Return exactly the span of lines that opens with the line containing "Lemma reachable_ok c" and closes with the last line of the data, inclusive.

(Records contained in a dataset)

***

Lemma step_ok c c' : cluster_step c c' -> cluster_ok c -> cluster_ok c'.
Proof.
  intros [a Ha] Hc. destruct a as [now id|now id|id|id|id|id|id|id|id|now ok roll id|now id|id|id|ok id|id|id];
    simpl in Ha; try (apply act_Some in Ha as (m & Hm & Hph & ->); pose proof (Hc id m Hm) as [H1 H2 H3]).
  - unfold register_instance in Ha. destruct (cl_members c !! id); [done|]. injection Ha as <-.
    apply insert_ok; [done|]. constructor; simpl; [|done|done]. split; [apply ring_new_wf | done].
  - apply insert_ok; [done|]. constructor; simpl; [by apply rebuild_own|done|done].
  - by apply insert_ok.
  - apply publish_ok. by apply insert_ok.
  - by apply insert_ok.
  - destruct (mb_listener m) eqn:El; [done|]. destruct (mb_inbox m); [done|]. apply insert_ok; [done|].
    constructor; simpl; [done| |done]. intros msg r. by apply listener_load_own.
  - destruct (mb_listener m) as [[msg loaded]|] eqn:El; [|done]. apply insert_ok; [done|].
    constructor; simpl; [|done|done]. apply pubsub_store_own; [done | by eapply H2].
  - by apply insert_ok.
  - by apply insert_ok.
  - destruct (heartbeat_tick _ _ _ _ _) as [[redis co] delay] eqn:Et. apply heartbeat_frame in Et as [Er _].
    apply insert_ok; [done|]. constructor; simpl; [by rewrite Er|done|done].
  - destruct (mb_syncing m); [done|]. by apply insert_ok.
  - destruct (mb_answer m) as [instances|]; [|done]. apply insert_ok; [done|].
    destruct (sync_events_ring instances (mb_coord m)) as [Er Ep]. constructor; simpl; [by rewrite Er|done|].
    intros l r. case_decide; [done|]. intros [= <- <-]. by rewrite Er.
  - destruct (mb_syncing m) as [[instances loaded]|] eqn:Es; [|done]. apply insert_ok; [done|].
    constructor; simpl; [|done|done]. apply rebuild_own. by eapply H3.
  - destruct (is_null _ && _); [|done].
    assert (Hi : cluster_ok {| cl_redis := cl_redis c; cl_members := <[id := with_phase Leaving m]> (cl_members c) |})
      by by apply insert_ok.
    destruct ok; [by apply publish_ok | done].
  - by apply delete_ok.
  - by apply delete_ok.
Qed.
Lemma reachable_ok c : steps cluster_step no_cluster c -> cluster_ok c.
Proof. intros Hs. apply (steps_invariant cluster_step cluster_ok step_ok _ _ Hs). intros id m. simpl. by rewrite lookup_empty. Qed.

***

**ANSWER SPACE:**
Lemma reachable_ok c : steps cluster_step no_cluster c -> cluster_ok c.
Proof. intros Hs. apply (steps_invariant cluster_step cluster_ok step_ok _ _ Hs). intros id m. simpl. by rewrite lookup_empty. Qed.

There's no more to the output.